I would like to optimize this simple loop:

unsigned int i;
while(j-- != 0){ //j is an unsigned int with a start value of about N = 36.000.000
   float sub = 0;
   i=1;
   unsigned int c = j+s[1];
   while(c < N) {
       sub += d[i][j]*x[c];//d[][] and x[] are arrays of float
       i++;
       c = j+s[i];// s[] is an array of unsigned int with 6 entries.
   }
   x[j] -= sub;                        // only one memory-write per j
}

循环的执行时间为使用4000 MHz AMD Bulldozer大约需要一秒钟。我考虑过SIMD和OpenMP(通常使用它们来提高速度),但是此循环是递归的。

The loop has an execution time of about one second with a 4000 MHz AMD Bulldozer. I thought about SIMD and OpenMP (which I normally use to get more speed), but this loop is recursive.

有什么建议吗?

推荐答案

我同意为更好地缓存而进行转置(但最后请参见我对此的评论),还有很多事情要做,所以让我们看看我们可以使用完整功能...

I agree with transposing for better caching (but see my comments on that at the end), and there's more to do, so let's see what we can do with the full function...

原始功能,以供参考(出于我的理智,有些整理):

Original function, for reference (with some tidying for my sanity):

void MultiDiagonalSymmetricMatrix::CholeskyBackSolve(float *x, float *b){
    //We want to solve L D Lt x = b where D is a diagonal matrix described by Diagonals[0] and L is a unit lower triagular matrix described by the rest of the diagonals.
    //Let D Lt x = y. Then, first solve L y = b.
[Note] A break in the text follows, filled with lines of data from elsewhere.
(** *** [write_text] *)

Lemma write_text_result (p : path) (c : pystr) (fs fs' : node) :
  write_text fs p c = Ok fs' ->
  lookup fs' p = Some (File c)
  /\ (forall q, is_prefix q p = false -> lookup fs' q = lookup fs q)
  /\ (forall q, is_prefix q p = true -> q <> p -> is_dir fs' q = true)
  /\ is_dir fs p = false.
Proof.
  revert fs fs'. induction p as [|n p IH]; intros fs fs' H.
  - destruct fs; discriminate H.
  - destruct fs as [|es]; [discriminate H|]. cbn [write_text] in H.
    destruct p as [|n2 p2].
    + assert (Hnd : match assoc n es with Some (Dir _) => False | _ => True end
                    /\ fs' = Dir (put n (File c) es)).
      { destruct (assoc n es) as [[?|?]|]; try discriminate H; injection H as <-; auto. }
      destruct Hnd as [Hnd ->]. clear H. repeat split.
      * simpl. rewrite assoc_put, str_eqb_refl. reflexivity.
      * intros [|x q] Hq; [discriminate Hq|]. simpl in Hq |- *. rewrite assoc_put.
        destruct (str_eqb x n) eqn:Ex.
        -- apply str_eqb_eq in Ex. subst x. rewrite str_eqb_refl.
           destruct q as [|z q]; [discriminate Hq|].
           destruct (assoc n es) as [[?|?]|]; try reflexivity. contradiction.
        -- rewrite str_eqb_sym, Ex. reflexivity.
      * intros [|x q] Hq Hne; [reflexivity|]. simpl in Hq.
        apply andb_prop in Hq. destruct Hq as [Hx Hq]. apply str_eqb_eq in Hx.
        apply is_prefix_nil in Hq. subst. congruence.
      * unfold is_dir. simpl. destruct (assoc n es) as [[?|?]|]; try reflexivity. contradiction.
    + destruct (assoc n es) as [x|] eqn:En; [|discriminate H].
      destruct (write_text x (n2 :: p2) c) as [y|e] eqn:E; [|discriminate H].
      injection H as <-. destruct (IH _ _ E) as (H1 & H2 & H3 & H4). repeat split.
      * cbn [lookup]. rewrite assoc_put, str_eqb_refl. exact H1.
      * intros [|z q] Hq; [discriminate Hq|]. cbn [lookup]. rewrite assoc_put.
        cbn [is_prefix] in Hq. destruct (str_eqb z n) eqn:Ez.
        -- apply str_eqb_eq in Ez. subst z. rewrite str_eqb_refl, En. apply H2. exact Hq.
        -- rewrite str_eqb_sym, Ez. reflexivity.
      * intros [|z q] Hq Hne; [reflexivity|]. cbn [is_prefix] in Hq.
        apply andb_prop in Hq. destruct Hq as [Hz Hq]. apply str_eqb_eq in Hz. subst z.
        unfold is_dir. cbn [lookup]. rewrite assoc_put, str_eqb_refl.
        apply H3; [assumption | congruence].
      * unfold is_dir. cbn [lookup]. rewrite En. exact H4.
Qed.

Lemma write_text_succeeds (d : path) (n c : pystr) (fs : node) :
  (forall q, is_prefix q d = true -> is_dir fs q = true) ->
  is_dir fs (d // n) = false ->
  exists fs', write_text fs (d // n) c = Ok fs'.
Proof.
  unfold child. revert fs. induction d as [|k d IH]; intros fs Hd Hp.
  - pose proof (Hd [] eq_refl) as H0. destruct fs as [|es]; [discriminate H0|].
    simpl. unfold is_dir in Hp. simpl in Hp.
    destruct (assoc n es) as [[?|?]|]; try discriminate Hp; eauto.
  - pose proof (Hd [] eq_refl) as H0. destruct fs as [|es]; [discriminate H0|].
    pose proof (Hd [k]) as Hk. simpl in Hk. rewrite str_eqb_refl in Hk.
    specialize (Hk eq_refl). unfold is_dir in Hk. simpl in Hk.
    destruct (assoc k es) as [x|] eqn:Ek; [|discriminate Hk].
    destruct (IH x) as [y Hy].
    + intros q Hq. specialize (Hd (k :: q)). simpl in Hd. rewrite str_eqb_refl in Hd.
      specialize (Hd Hq). unfold is_dir in Hd |- *. simpl in Hd. rewrite Ek in Hd. exact Hd.
    + unfold is_dir in Hp |- *. simpl in Hp. rewrite Ek in Hp. exact Hp.
    + change ((k :: d) ++ [n]) with (k :: (d ++ [n])). cbn [write_text].
      rewrite Ek, Hy. destruct (d ++ [n]) eqn:Edn; [destruct d; discriminate Edn|]. eauto.
Qed.

(** *** [write_html] *)

Lemma write_html_nonempty (p : path) (c : pystr) (fs fs' : node) :
  write_html p c fs = Ok (tt, fs') -> exists d n, p = d // n.
Proof.
  intros H. destruct p as [|x p].
  - unfold write_html, bind, writing in H. simpl in H.
    destruct fs; simpl in H; discriminate H.
  - destruct (exists_last (l := x :: p)) as (d & n & E); [discriminate|].
    exists d, n. exact E.
Qed.

Lemma write_html_result (p : path) (c : pystr) (fs fs' : node) :
  write_html p c fs = Ok (tt, fs') ->
  lookup fs' p = Some (File c)
  /\ (forall q, is_prefix q p = false -> lookup fs' q = lookup fs q)
  /\ (forall q, is_prefix q p = true -> q <> p ->
                is_dir fs' q = true /\ is_file fs q = false)
  /\ is_dir fs p = false.
Proof.
  intros H. destruct (write_html_nonempty _ _ _ _ H) as (d & n & ->).
  unfold write_html, bind, writing in H. rewrite parent_child in H.
  destruct (mkdir fs d) as [fs1|e] eqn:E1; [|discriminate H].
  destruct (write_text fs1 (d // n) c) as [fs2|e] eqn:E2; [|discriminate H].
  injection H as <-.
  destruct (mkdir_result _ _ _ E1) as [Ma Mb].
  destruct (write_text_result _ _ _ _ E2) as (W1 & W2 & W3 & W4).
  assert (Hnp : forall q, is_prefix q (d // n) = false -> is_prefix q d = false).
  { intros q Hq. destruct (is_prefix q d) eqn:Eq; [|reflexivity].
    apply (is_prefix_parent _ _ n) in Eq. destruct Eq as [Eq _]. congruence. }
  repeat split.
  - exact W1.
  - intros q Hq. rewrite (W2 q Hq). apply Mb. apply Hnp. exact Hq.
  - apply W3; assumption.
  - apply (Ma q). eapply is_prefix_child; eassumption.
  - unfold is_dir in W4 |- *. rewrite <- (Mb (d // n)); [exact W4|].
    destruct (is_prefix (d // n) d) eqn:Eq; [|reflexivity].
    apply (is_prefix_parent _ _ n) in Eq. destruct Eq as [_ Eq]. congruence.
Qed.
    float *y = new float[n];
    float **d = IncompleteCholeskyFactorization->Diagonals;
    unsigned int *s = IncompleteCholeskyFactorization->StartRows;
    unsigned int M = IncompleteCholeskyFactorization->m;
    unsigned int N = IncompleteCholeskyFactorization->n;
    unsigned int i, j;
    for(j = 0; j != N; j++){
        float sub = 0;
        for(i = 1; i != M; i++){
            int c = (int)j - (int)s[i];
            if(c < 0) break;
            if(c==j) {
                sub += d[i][c]*b[c];
            } else {
                sub += d[i][c]*y[c];
            }
        }
        y[j] = b[j] - sub;
    }

    //Now, solve x from D Lt x = y -> Lt x = D^-1 y
    // Took this one out of the while, so it can be parallelized now, which speeds up, because division is expensive
#pragma omp parallel for
    for(j = 0; j < N; j++){
        x[j] = y[j]/d[0][j];
    }

    while(j-- != 0){
        float sub = 0;
        for(i = 1; i != M; i++){
            if(j + s[i] >= N) break;
            sub += d[i][j]*x[j + s[i]];
        }
        x[j] -= sub;
    }
    delete[] y;
}

因为关于并行除法的评论提高了速度(尽管只有O (N)),我假设函数本身被调用很多。那么为什么要分配内存呢?只需将 x 标记为 __ restrict __ 并将 y 更改为 x 到处都是( __ restrict __ 是GCC扩展,取自C99。您可能要使用 define 。也许图书馆已经有一个)。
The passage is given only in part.